Not only are we financially sound and growing but we have unicorn status: Exceeded $300M in revenue in 2020, is profitable already, and has all strategic options ahead of itself. Optimizely continues to invest and addresses a market opportunity north of $30 billion, providing significant personal career growth opportunities.

We are an inclusive culture with a global team of 1200+ people across the US, Europe, Australia, and Vietnam. We blend European and American business culture with emphasis on teamwork, inclusion, and moving fast. People make the difference!

If you are looking to work on the next generation of digital technologies in a fast-paced, hyper-growth environment, apply! We’re just getting started...

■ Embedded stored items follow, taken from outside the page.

(* ===== verification/Block.v ===== *)
(** * Storage blocks (libipfs/blocks/block.c)

    [struct Block]: raw data and the CID it is stored under, with its protobuf
    codec, the constructor from data and the copy. *)
From S2P Require Import Prelude Varint Protobuf Multihash Cid.

(** [cid] and [data] are pointers (NULL is [None]) *)
Record Block := mkBlock {
  block_cid : option Cid;
  block_data : option bytes;
  block_data_length : Z
}.

#[export] Instance Block_eq_dec : EqDecision Block.
Proof. solve_decision. Defined.

Definition sizeof_Block : Z := 24.

(** [libp2p_crypto_hashing_sha256] (libp2p/crypto/sha256.c) calls mbedTLS,
    whose function is the argument [sha256]; the 32 bytes it writes *)
Definition libp2p_crypto_hashing_sha256 (sha256 : bytes -> bytes) (input : bytes)
    (input_length : Z) : res (Z * bytes) :=
  let! data := memrd input input_length in Ret (32, sha256 data).

Section block.
Context {M : Malloc}.

Definition ipfs_block_new : option Block :=
  if malloc_ok sizeof_Block then Some (mkBlock None None 0) else None.

Definition ipfs_blocks_block_protobuf_encode_size (block : Block) : Z :=
  u64 (22 + ipfs_cid_protobuf_encode_size (block_cid block) + block_data_length block).

Definition ipfs_blocks_block_protobuf_encode (block : Block) (buffer : bytes)
    (max_buffer_length : Z) : encoded :=
  let max := max_buffer_length in
  (put_unchecked (protobuf_encode_length_delimited 1 WIRETYPE_LENGTH_DELIMITED
                    (deref (block_data block)) (block_data_length block)) max
  (put_field (encode_nested 2 (ipfs_cid_protobuf_encode_size (block_cid block))
                (ipfs_cid_protobuf_encode (block_cid block))) max
  put_done)) 0 buffer.

Definition block_handler : handler Block := fun field_no p rem block =>
  if field_no =? 1 then
    let! r := protobuf_decode_length_delimited p rem in
    match r with
    | None => Ret None
    | Some (d, n) => Ret (Some (mkBlock (block_cid block) (Some d) (zlen d), n))
    end
  else if field_no =? 2 then
    let! r := protobuf_decode_length_delimited p rem in
    match r with
    | None => Ret None
    | Some (temp_buffer, n) =>
      let! c := ipfs_cid_protobuf_decode temp_buffer (zlen temp_buffer) in
      match c with
      | None => Ret None
      | Some c => Ret (Some (mkBlock c (block_data block) (block_data_length block), n))
      end
    end
  else Ret (Some (block, 0)).

(** [None]: returned 0 *)
Definition ipfs_blocks_block_protobuf_decode (buffer : bytes) (buffer_length : Z)
  : res (option Block) :=
  match ipfs_block_new with
  | None => Ret None
  | Some block =>
    decode_fields (decode_fuel buffer_length) block_handler buffer buffer_length 0 block
  end.

(** The result, whether the pointer left in [block->cid] is to a live object (or
    NULL), and the block. *)
Definition ipfs_blocks_block_add_data (sha256 : bytes -> bytes) (data : bytes) (data_size : Z)
    (block : Block) : res (Z * bool * Block) :=
  let! (r, hash) := libp2p_crypto_hashing_sha256 sha256 data data_size in
  if r =? 0 then Ret (0, true, block)
  else
    let! c := ipfs_cid_new 0 (Some hash) 32 CID_DAG_PROTOBUF in
    match c with
    | None => Ret (0, true, mkBlock None (block_data block) (block_data_length block))
    | Some c =>
      if malloc_ok data_size then
        let! d := memrd data data_size in
        Ret (1, true, mkBlock (Some c) (Some d) data_size)
      else Ret (0, false, mkBlock (Some c) None data_size)
    end.

(** copying dereferences [original->cid] without a test *)
Definition ipfs_block_copy (original : Block) : res (option Block) :=
  match ipfs_block_new with
  | None => Ret None
  | Some _ =>
    if malloc_ok (block_data_length original) then
      let! d := memrd (deref (block_data original)) (block_data_length original) in
      match block_cid original with
      | None => UB
      | Some c =>
        let! c := ipfs_cid_copy c in
        match c with
        | None => Ret None
        | Some c => Ret (Some (mkBlock (Some c) (Some d) (block_data_length original)))
        end
      end
    else Ret None
  end.
End block.

(** ** Validity and the reference form *)
(** the [data_length] bytes of the block; the object behind [data] may be longer
    (it was allocated from an estimate) *)
Definition block_payload (b : Block) : bytes := ztake (block_data_length b) (deref (block_data b)).
Definition payload_ok (b : Block) : Prop :=
  0 <= block_data_length b <= zlen (deref (block_data b)).

Definition block_ok (b : Block) : Prop :=
  from_option cid_ok True (block_cid b) /\ payload_ok b /\
  from_option cid_hash_length 0 (block_cid b) + block_data_length b + 64 <= INT_MAX.

Definition block_wire (b : Block) : bytes :=
  bytes_field 1 (block_payload b) ++ bytes_field 2 (cid_wire_opt (block_cid b)).

(** decoding never leaves [data] NULL: a field of 0 bytes is still a field *)
Definition block_saved (b : Block) : Block :=
  mkBlock (cid_saved <$> block_cid b) (Some (block_payload b)) (block_data_length b).

Lemma block_payload_length b : payload_ok b -> zlen (block_payload b) = block_data_length b.
Proof. apply zlen_take. Qed.

Section proofs.
Context {M : Malloc}.

Lemma cid_opt_size_eq c : from_option cid_ok True c ->
  0 <= from_option cid_hash_length 0 c /\
  ipfs_cid_protobuf_encode_size c <= from_option cid_hash_length 0 c + 34.
Proof.
  destruct c as [c|]; simpl; [|lia]. intros (_ & _ & Hh & _ & Hl).
  zlen_facts. unfold INT_MAX in *. rewrite u64_small by lia. lia.
Qed.

Lemma block_size_ok b : block_ok b ->
  zlen (block_wire b) <= ipfs_blocks_block_protobuf_encode_size b <= INT_MAX.
Proof.
  intros (Hc & Hd & Hl). pose proof (cid_opt_size _ Hc). pose proof (cid_opt_size_eq _ Hc).
  unfold block_wire, ipfs_blocks_block_protobuf_encode_size. rewrite zlen_app.
  pose proof (bytes_field_le 1 (block_payload b) ltac:(lia)) as Hp.
  rewrite block_payload_length in Hp by done. unfold payload_ok in Hd.
  pose proof (bytes_field_le 2 (cid_wire_opt (block_cid b)) ltac:(lia)).
  zlen_facts. unfold INT_MAX in *. rewrite u64_small by lia. lia.
Qed.

Lemma block_encode_emits b : block_ok b ->
  emits (ipfs_blocks_block_protobuf_encode b) (block_wire b).
Proof.
  intros (Hc & Hd & Hl). apply (emits_continues (fun max => _)). intros max. unfold block_wire.
  apply continues_put_unchecked; [auto with wire|].
  rewrite <- (app_nil_r (bytes_field 2 _)). apply continues_put; [|apply continues_done].
  apply encode_nested_emits; [auto with wire|by apply cid_opt_emits|by apply cid_opt_size].
Qed.

Context {Hm : MallocOk M}.

Lemma block_handles_data d b :
  handles block_handler 1 (varint_bytes (zlen d) ++ d) b (mkBlock (block_cid b) (Some d) (zlen d)).
Proof. by solve_handles block_handler. Qed.

Lemma block_handles_cid c b : from_option cid_ok True c ->
  handles block_handler 2 (varint_bytes (zlen (cid_wire_opt c)) ++ cid_wire_opt c) b
    (mkBlock (cid_saved <$> c) (block_data b) (block_data_length b)).
Proof.
  intros Hc. solve_handles block_handler.
  by rewrite cid_decode_opt_all.
Qed.

Lemma block_parses b : block_ok b -> parses block_handler (block_wire b) (mkBlock None None 0) (block_saved b).
Proof.
  intros (Hc & Hd & Hl). unfold block_wire, block_saved.
  eapply parses_app; [apply parses_bytes, block_handles_data; auto with wire|].
  rewrite block_payload_length by done. apply parses_bytes; [auto with wire|]. by apply (block_handles_cid _ (mkBlock _ _ _)).
Qed.

Lemma block_decode_wire b post : block_ok b ->
  ipfs_blocks_block_protobuf_decode (block_wire b ++ post) (zlen (block_wire b)) =
    Ret (Some (block_saved b)).
Proof.
  intros Hb. pose proof (block_size_ok b Hb). unfold ipfs_blocks_block_protobuf_decode, ipfs_block_new.
  rewrite malloc_always. apply parses_decode; [by apply block_parses|lia].
Qed.

Lemma block_handler_forward : forward block_handler.
Proof.
  intros f p rem st Hp. unfold block_handler.
  destruct (f =? 1); [solve_advances Hp|]. destruct (f =? 2); [|solve_advances Hp].
  solve_advances Hp. intros Hn.
  pose proof (cid_decode_total l (zlen l) ltac:(lia)) as Ht. revert Ht.
  by destruct (ipfs_cid_protobuf_decode _ _) as [[c|]| | |].
Qed.

Lemma block_decode_total buf n : zlen buf < 2 ^ 63 -> ipfs_blocks_block_protobuf_decode buf n <> NoFuel.
Proof.
  intros Hb. unfold ipfs_blocks_block_protobuf_decode, ipfs_block_new. rewrite malloc_always.
  by apply decode_fields_terminates; [apply block_handler_forward|].
Qed.
End proofs.

#[export] Instance block_codec {M : Malloc} : Codec Block := {
  codec_encode := ipfs_blocks_block_protobuf_encode;
  codec_size := ipfs_blocks_block_protobuf_encode_size;
  codec_decode := ipfs_blocks_block_protobuf_decode
}.
#[export] Instance block_codec_laws {M : Malloc} {Hm : MallocOk M} : CodecLaws block_codec := {
  codec_wire := block_wire;
  codec_valid := block_ok;
  codec_saved := block_saved;
  codec_emits := block_encode_emits;
  codec_size_ok := block_size_ok;
  codec_decode_wire := block_decode_wire
}.

(** ** Properties *)

(** A block encoded into a buffer of
    [ipfs_blocks_block_protobuf_encode_size] bytes succeeds inside the buffer,
    and decoding what was written gives its data and its CID back (the CID's
    codec reduced to a [char]). *)
Lemma block_encode_decode {M : Malloc} {Hm : MallocOk M} (b : Block) (buf : bytes) :
  block_ok b -> zlen buf = ipfs_blocks_block_protobuf_encode_size b ->
  exists n buf', ipfs_blocks_block_protobuf_encode b buf (zlen buf) = Ret ((1, n), buf') /\
    n <= zlen buf' /\ zlen buf' = zlen buf /\
    ipfs_blocks_block_protobuf_decode buf' n = Ret (Some (block_saved b)).
Proof. exact (codec_roundtrip b buf). Qed.

Definition sample_block : Block := mkBlock (Some sample_cid) (Some [1; 2; 3]) 3.
Lemma sample_block_ok : block_ok sample_block.
Proof. split; [apply sample_cid_ok|]. split; [done|]. vm_compute. discriminate. Qed.

(** [ipfs_blocks_block_add_data] gives the block a copy of the data
    and the CID whose hash is the sha256 of exactly that data, and copying such
    a block gives an equal one.  When only the last allocation fails the call
    returns 0 and the block keeps a pointer to the CID it has just freed. *)
Lemma block_add_data_spec {M : Malloc} (sha256 : bytes -> bytes) (data rest : bytes) (b : Block) :
  malloc_ok sizeof_Cid = true -> malloc_ok sizeof_Block = true -> malloc_ok 32 = true ->
  zlen (sha256 data) = 32 ->
  let b' := mkBlock (Some (mkCid 0 CID_DAG_PROTOBUF (Some (sha256 data)) 32)) (Some data) (zlen data) in
  (malloc_ok (zlen data) = true ->
     ipfs_blocks_block_add_data sha256 (data ++ rest) (zlen data) b = Ret (1, true, b') /\
     ipfs_block_copy b' = Ret (Some b')) /\
  (malloc_ok (zlen data) = false ->
     exists b'', ipfs_blocks_block_add_data sha256 (data ++ rest) (zlen data) b = Ret (0, false, b'') /\
       block_cid b'' = block_cid b').
Proof.
  intros H1 H2 H3 Hs b'.
  assert (forall k : option Cid -> res (Z * bool * Block),
    (let! (r, hash) := libp2p_crypto_hashing_sha256 sha256 (data ++ rest) (zlen data) in
     if r =? 0 then Ret (0, true, b)
     else let! c := ipfs_cid_new 0 (Some hash) 32 CID_DAG_PROTOBUF in k c) = k (block_cid b')) as Hnew.
  { intros k. unfold libp2p_crypto_hashing_sha256, ipfs_cid_new.
    rewrite memrd_app by done. cbn [rbind]. rewrite H1, H3. zbool.
    by rewrite memrd_all by lia. }
  unfold ipfs_blocks_block_add_data. rewrite Hnew. cbn [block_cid b'].
  split; intros Hd; rewrite Hd; [|by eexists].
  rewrite memrd_app by done. split; [done|]. unfold ipfs_block_copy, ipfs_block_new, ipfs_cid_copy.
  cbn [block_cid block_data block_data_length cid_hash cid_hash_length deref default b'].
  rewrite H2, Hd, memrd_all by done. cbn [rbind]. rewrite H1, H3.
  by rewrite memrd_all by done.
Qed.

The focus of this position is on the internal information compliance & risk area. The analyst will assist with designing, implementing, supporting and maintaining policies and security solutions for our enterprise infrastructure and cloud-based products and services. The analyst must be organized with an ability to self-manage with multiple high priority initiatives.

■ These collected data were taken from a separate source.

(** appending to a list without the hash *)
Lemma cid_set_append {Hm : MallocOk M} s c h pre l d :
  member_ok c -> heap_ok h -> seg (cells h) (Some s) (member_cells (pre ++ [(l, d)])) None ->
  exists h',
    match ipfs_cid_set_new h with
    | None => Ret (ErrAllocFailed, h)
    | Some (l', h) =>
      let! h := store h (Some l) (Ptr d, Some l') in
      let! (err, c) := cid_set_fill c Ptr in
      let! h := store h (Some l') (c, None) in
      Ret (err, h)
    end = Ret (0, h') /\ heap_ok h' /\
    seg (cells h') (Some s) (member_cells (pre ++ [(l, d); (brk h, stored c)])) None.
Proof.
  intros Hc Hok Hs. pose proof (member_step _ _ _ _ _ _ Hs) as (n & Hl & _).
  assert (brk h <> l) as Hne by (intros <-; rewrite heap_ok_fresh in Hl by done; done).
  unfold ipfs_cid_set_new. rewrite alloc_ok.
  erewrite store_some by (cbn [cells]; rewrite lookup_insert_ne by done; exact Hl). cbn [rbind].
  rewrite cid_set_fill_ok by done. cbn [rbind].
  erewrite store_some by (cbn [cells]; rewrite lookup_insert_ne, lookup_insert_eq by done; reflexivity).
  cbn [rbind cells brk]. eexists. split; [done|]. split; [|by apply member_snoc].
  pose proof (heap_ok_alloc h (Null, None) Hok) as H1.
  pose proof (heap_ok_insert _ l (Ptr d, Some (brk h)) H1) as H2. cbn [cells brk] in H2.
  rewrite lookup_insert_ne in H2 by done. specialize (H2 ltac:(by eexists)).
  pose proof (heap_ok_insert _ (brk h) (Ptr (stored c), None) H2) as H3. cbn [cells brk] in H3.
  apply H3. rewrite lookup_insert_ne, lookup_insert_eq by done. by eexists.
Qed.

(** adding behind the cells [pre], none of which has the hash *)
Lemma cid_set_add_loop_ok {Hm : MallocOk M} s c visit post : member_ok c -> forall h pre l d fuel,
  heap_ok h -> Forall member_ok (d :: post.*2) ->
  seg (cells h) (Some s) (member_cells (pre ++ (l, d) :: post)) None ->
  (length post < fuel)%nat ->
  exists h' k', cid_set_add_loop fuel h (Some l) c visit = Ret (0, h') /\ heap_ok h' /\
    seg (cells h') (Some s) (member_cells (pre ++ k')) None /\
    k'.*2 = set_add c (negb (visit =? 0)) (d :: post.*2).
Proof.
  intros Hc. induction post as [|[l' d'] post IH]; intros h pre l d [|fuel] Hok Hk Hs Hf; try (simpl in Hf; lia);
    apply Forall_cons in Hk as [Hd Hk]; pose proof (member_step _ _ _ _ _ _ Hs) as (n & Hl & Hpre & Hpost & Hlp & Hlq);
    cbn [cid_set_add_loop]; rewrite (load_some _ _ _ Hl); cbn [rbind];
    rewrite cid_set_matches_ok by done; cbn [rbind set_add].
  - destruct (decide (same_hash d c)) as [Hsame|Hdiff].
    + rewrite bool_decide_eq_true_2 by done. by eapply cid_set_found.
    + rewrite bool_decide_eq_false_2 by done. simpl in Hpost. subst n.
      destruct (cid_set_append s c h pre l d Hc Hok Hs) as (h' & E & Hok' & Hs').
      eexists h', [(l, d); (brk h, stored c)]. by split_and!.
  - destruct (decide (same_hash d c)) as [Hsame|Hdiff].
    + rewrite bool_decide_eq_true_2 by done. by eapply cid_set_found.
    + rewrite bool_decide_eq_false_2 by done. pose proof Hpost as [-> _].
      destruct (IH h (pre ++ [(l, d)]) l' d' fuel) as (h' & k' & E & Hok' & Hs' & Hk');
        [done|done|by rewrite <- app_assoc|simpl in *; lia|].
      exists h', ((l, d) :: k'). rewrite <- app_assoc in Hs'. split_and!; [done|done|done|].
      rewrite fmap_cons. cbn [snd]. by rewrite Hk'.
Qed.

(** unlinking the cell behind [lp] *)
Lemma member_unlink m p pre lp dp l d post n :
  m !! l = Some (Ptr d, n) -> seg m p (member_cells ((pre ++ [(lp, dp)]) ++ (l, d) :: post)) None ->
  seg (delete l (<[lp := (Ptr dp, n)]> m)) p (member_cells ((pre ++ [(lp, dp)]) ++ post)) None.
Proof.
  intros Hl Hs. pose proof (member_step _ _ _ _ _ _ Hs) as (n' & Hl' & _ & Hpost & Hlpre & Hlpost).
  rewrite Hl in Hl'. injection Hl' as <-.
  rewrite <- app_assoc in *. cbn [app] in *.
  pose proof (member_step _ _ _ _ _ _ Hs) as (n' & Hlp & Hpre & _ & Hlp1 & Hlp2).
  rewrite fmap_cons, not_elem_of_cons in Hlp2. destruct Hlp2 as [Hne Hlp2]. cbn [fst] in Hne.
  rewrite fmap_app, not_elem_of_app in Hlpre. destruct Hlpre as [Hlpre _].
  rewrite member_cells_app. apply seg_app. exists (Some lp). split.
  - apply seg_delete; [by rewrite member_cells_locs|]. apply seg_insert; [by rewrite member_cells_locs|done].
  - split; [done|]. exists n. rewrite lookup_delete_ne, lookup_insert_eq by done. split; [done|].
    apply seg_delete; [by rewrite member_cells_locs|]. apply seg_insert; [by rewrite member_cells_locs|done].
Qed.

(** the branch of the loop that unlinks *)
Lemma cid_set_unlink s h pre lp dp l d post n :
  heap_ok h -> cells h !! l = Some (Ptr d, n) ->
  seg (cells h) (Some s) (member_cells ((pre ++ [(lp, dp)]) ++ (l, d) :: post)) None ->
  bool_decide (Some lp = Some l) = false /\
  exists h',
  (let! (pc, _) := load h (Some lp) in
   let! h := store h (Some lp) (pc, n) in
   let! h := release h (Some l) in
   Ret (1, h)) = Ret (1, h') /\ heap_ok h' /\
  seg (cells h') (Some s) (member_cells ((pre ++ [(lp, dp)]) ++ post)) None.
Proof.
  intros Hok Hl Hs. pose proof (member_unlink _ _ _ _ _ _ _ _ _ Hl Hs) as Hs'.
  rewrite <- app_assoc in Hs. cbn [app] in Hs.
  pose proof (member_step _ _ _ _ _ _ Hs) as (n' & Hlp & _ & _ & _ & Hne).
  rewrite fmap_cons, not_elem_of_cons in Hne. destruct Hne as [Hne _]. cbn [fst] in Hne.
  split; [by apply bool_decide_eq_false_2; intros [= ->]|].
  rewrite (load_some _ _ _ Hlp). cbn [rbind]. rewrite (store_some _ _ _ _ Hlp). cbn [rbind].
  rewrite (release_some _ _ (Ptr d, n)) by (cbn [cells]; by rewrite lookup_insert_ne).
  cbn [rbind]. eexists. split; [done|]. split; [|exact Hs'].
  pose proof (heap_ok_insert h lp (Ptr dp, n) Hok ltac:(by eexists)) as H1.
  apply (heap_ok_delete _ l H1).
Qed.

(** removing behind the cells [pre] and [lp], none of which has the hash *)
Lemma cid_set_remove_loop_ok s c post : member_ok c -> forall h pre lp dp l d fuel,
  heap_ok h -> Forall member_ok (d :: post.*2) ->
  seg (cells h) (Some s) (member_cells ((pre ++ [(lp, dp)]) ++ (l, d) :: post)) None ->
  (length post < fuel)%nat ->
  exists h' k', cid_set_remove_loop fuel h (Some lp) (Some l) c =
      Ret (if set_has c (d :: post.*2) then 1 else 0, h') /\ heap_ok h' /\
    seg (cells h') (Some s) (member_cells ((pre ++ [(lp, dp)]) ++ k')) None /\
    k'.*2 = set_remove c (d :: post.*2).
Proof.
  intros Hc. induction post as [|[l' d'] post IH]; intros h pre lp dp l d [|fuel] Hok Hk Hs Hf; try (simpl in Hf; lia);
    apply Forall_cons in Hk as [Hd Hk]; pose proof (member_step _ _ _ _ _ _ Hs) as (n & Hl & Hpre & Hpost & Hlp & Hlq);
    cbn [cid_set_remove_loop]; rewrite (load_some _ _ _ Hl); cbn [rbind];
    rewrite cid_set_matches_ok by done; cbn [rbind set_remove set_has existsb];
    destruct (decide (same_hash d c)) as [Hsame|Hdiff];
    try (rewrite bool_decide_eq_true_2 by done; cbn [orb];
      destruct (cid_set_unlink _ _ _ _ _ _ _ _ _ Hok Hl Hs) as (Hne & h' & E & Hok' & Hs');
      rewrite Hne, E; by eexists h', _);
    rewrite bool_decide_eq_false_2 by done; cbn [orb].
  - simpl in Hpost. subst n. by exists h, [(l, d)].
  - pose proof Hpost as [-> _].
    destruct (IH h (pre ++ [(lp, dp)]) l d l' d' fuel) as (h' & k' & E & Hok' & Hs' & Hk');
      [done|done|by rewrite <- app_assoc|simpl in *; lia|].
    exists h', ((l, d) :: k'). rewrite <- app_assoc in Hs'. split_and!; [done|done|done|].
    rewrite fmap_cons. cbn [snd]. by rewrite Hk'.
Qed.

As a Information Compliance & Risk Analyst you will:

  • Support critical information compliance & risk projects including the development and management of global policies and procedures, while ensuring proper alignment to company objectives.
  • Assists with ongoing support of our ISO 27001 certification, as well as GDPR and new regulatory or compliance needs.
  • Serves as a support resource to assist with information compliance, security & risk questions for the organization, and for customers, partners, auditors, and regulators.
  • Assists in the development of a security and compliance knowledge base to be utilized while responding to information security requests and questionnaires from customers and prospects.
  • Maintains efficiencies and effectiveness of compliance monitoring programs, while making improvements and suggestions where relevant.
  • Supports third-party vulnerability monitoring, security audits, and risk assessments.
  • Audits and regularly evaluates company performance for compliance to information security standards.
  • Reports key metrics relating to information security projects, monitoring programs, and issues.
  • Performs additional duties as required.
  • Assists with development and delivery of security awareness training.
  • Performs security related evaluations and follow-ups with vendors.

About you:

  • BS in Computer Science, Information Systems, IT, etc.
  • 2+ Years’ experience within an information security role, supporting cloud-based solutions.
  • Excellent written and verbal communication skills, for effective interaction with Optimizely team members, customers, partners, and auditors.
  • Experience with compliance standards such as: ISO, ITIL, NIST, PCI, and SOC.
  • Strong risk management and auditing experience.
  • Experience with data privacy regulations such as GDPR and Privacy Shield.
  • Certification preferred in CISSP, CISA, CISM, CompTIA, GSEC, CEH, or similar certification relating to information security preferred.
  • Active certification required as an ISO 27001 Lead Implementer, ISO 27001 Lead Auditor, or ISO 27001 Internal Auditor

Optimizely is committed to a diverse and inclusive workplace. Optimizely is an equal opportunity employer and does not discriminate on the basis of race, national origin, gender, gender identity, sexual orientation, protected veteran status, disability, age, or other legally protected status.